Digging into the source code reveals:

http://www.yoursiteweb.com/

That site is the storefront of one of many eyesore organizations on the Internet. The real interesting issue is - when will there be sufficient critical mass (i.e. sales of spyware toolbars) to annoy enough people to start hunting for browser alternatives that conform to the way they are used to doing things. The scary part is that the spyware sites are specifically targetting IE6 SP2 (over 80% of the browser market)...which means critical mass could, alternatively, mean a critical disaster for the generally uneducated public (a more likely, and scarier, scenario). The humorous part of this is that lyricspy.com recommends FireFox. You would think that they would be more interested in spying on the IE users who actually install it since they get no revenue from the FireFox users.

The only reason this made a blog entry is that the number of sites I've run across in the past week that are participating in this unsavory business practice has got me concerned. I saw such sites appear within days of the IE6 SP2 release, but now the number has skyrocketed such that I've even run into them on _reputable_ software development websites (not just the occassional Chinese/Japanese sites with example Win32 source code). I suspect that before the year is up, someone will write some piece of spyware such that it opens a backdoor on the user's system and will be distributed using tactics like YourSiteWeb does (i.e. Spyware with a twist) - imagine 80% of all computer users out there with a backdoor trojan installed. Goodbye Internet.

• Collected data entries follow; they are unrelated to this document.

(** C3.  On limits [x_0 .. x_(n-1)] with [n >= 2], [integrate] returns
    [n - 1] numbers and leaves the model alone; the [i]-th of them is
    [(cdf(x_(i+1)) - cdf(x_i)) * flux], the CDF taken at the model's
    [mean] and [stddev] and [flux] being
    [amplitude * (stddev * sqrt(2 pi))].  Every element of the result is
    such an adjacent difference, so that the wrap-around difference
    [cdf(x_0) - cdf(x_(n-1))] is not among them. *)
Theorem integrate_adjacent_bins m (limits : list F) :
  2 <= length limits ->
  exists out,
    integrate limits (Some m) = (Returned out, Some m)
    /\ length out = length limits - 1
    /\ forall i d,
         i < length limits - 1 ->
         nth i out d
         = mul (sub (norm_cdf (nth (S i) limits d) (mean m) (stddev m))
                    (norm_cdf (nth i limits d) (mean m) (stddev m)))
               (mul (amplitude m) (mul (stddev m) sqrt_2pi)).
Proof.
  intros _. rewrite integrate_run. eexists; split; [reflexivity|].
  set (c := map (fun x => norm_cdf x (mean m) (stddev m)) limits).
  assert (Ec : length c = length limits) by apply length_map.
  assert (Ez : length (zip_with sub (np_roll_left c) c) = length limits).
  { rewrite zip_with_length by apply np_roll_left_length. exact Ec. }
  split.
  - rewrite length_map, drop_last_length, Ez. reflexivity.
  - intros i d Hi.
    rewrite (map_nth_inside _ _ d)
      by (rewrite drop_last_length, Ez; exact Hi).
    f_equal.
    rewrite drop_last_nth by (rewrite Ez; exact Hi).
    rewrite zip_with_nth
      by (try apply np_roll_left_length; rewrite Ec; lia).
    rewrite np_roll_left_nth by (rewrite Ec; lia).
    unfold c.
    rewrite !(map_nth_inside _ _ d) by lia.
    reflexivity.
Qed.

(** C4.  On [n] limits [integrate] returns [n - 1] numbers, none at all
    when [n] is 0 or 1 (the subtraction is the one of natural numbers),
    and so never an [n]-th one. *)
Theorem integrate_length m (limits : list F) :
  exists out,
    integrate limits (Some m) = (Returned out, Some m)
    /\ length out = length limits - 1
    /\ (length limits <= 1 -> out = []).
Proof.
  rewrite integrate_run. eexists; split; [reflexivity|].
  set (c := map (fun x => norm_cdf x (mean m) (stddev m)) limits).
  assert (E : length
                (map (fun p => mul p (mul (amplitude m)
                                          (mul (stddev m) sqrt_2pi)))
                     (drop_last (zip_with sub (np_roll_left c) c)))
              = length limits - 1).
  { rewrite length_map, drop_last_length.
    rewrite zip_with_length by apply np_roll_left_length.
    unfold c. now rewrite length_map. }
  split; [exact E|].
  intros Hn. apply length_zero_iff_nil. rewrite E. lia.
Qed.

I took a 2 hour nap this afternoon and had the weirdest dream: I dreamed that I took a prank phonecall at the downtown volunteer fire department for a ham and pepperoni pizza with some phone number ending in 9 and then made it completely backfire on the prank caller by making a pizza with anchovies. When the guy got back from the payphone he used, I set it before him with plenty of flair (including a red-and-white checkerboard tablecloth bib) and said something like, "Here's your 9'er slices of pizza". You should have seen his expressionless face (well, technically, he had no face). It was hilarious. Then I woke up. How I got to the fire department in my dream is a baffling mystery - shortly before that I was being chased by a big vat of expanding purple alien goo.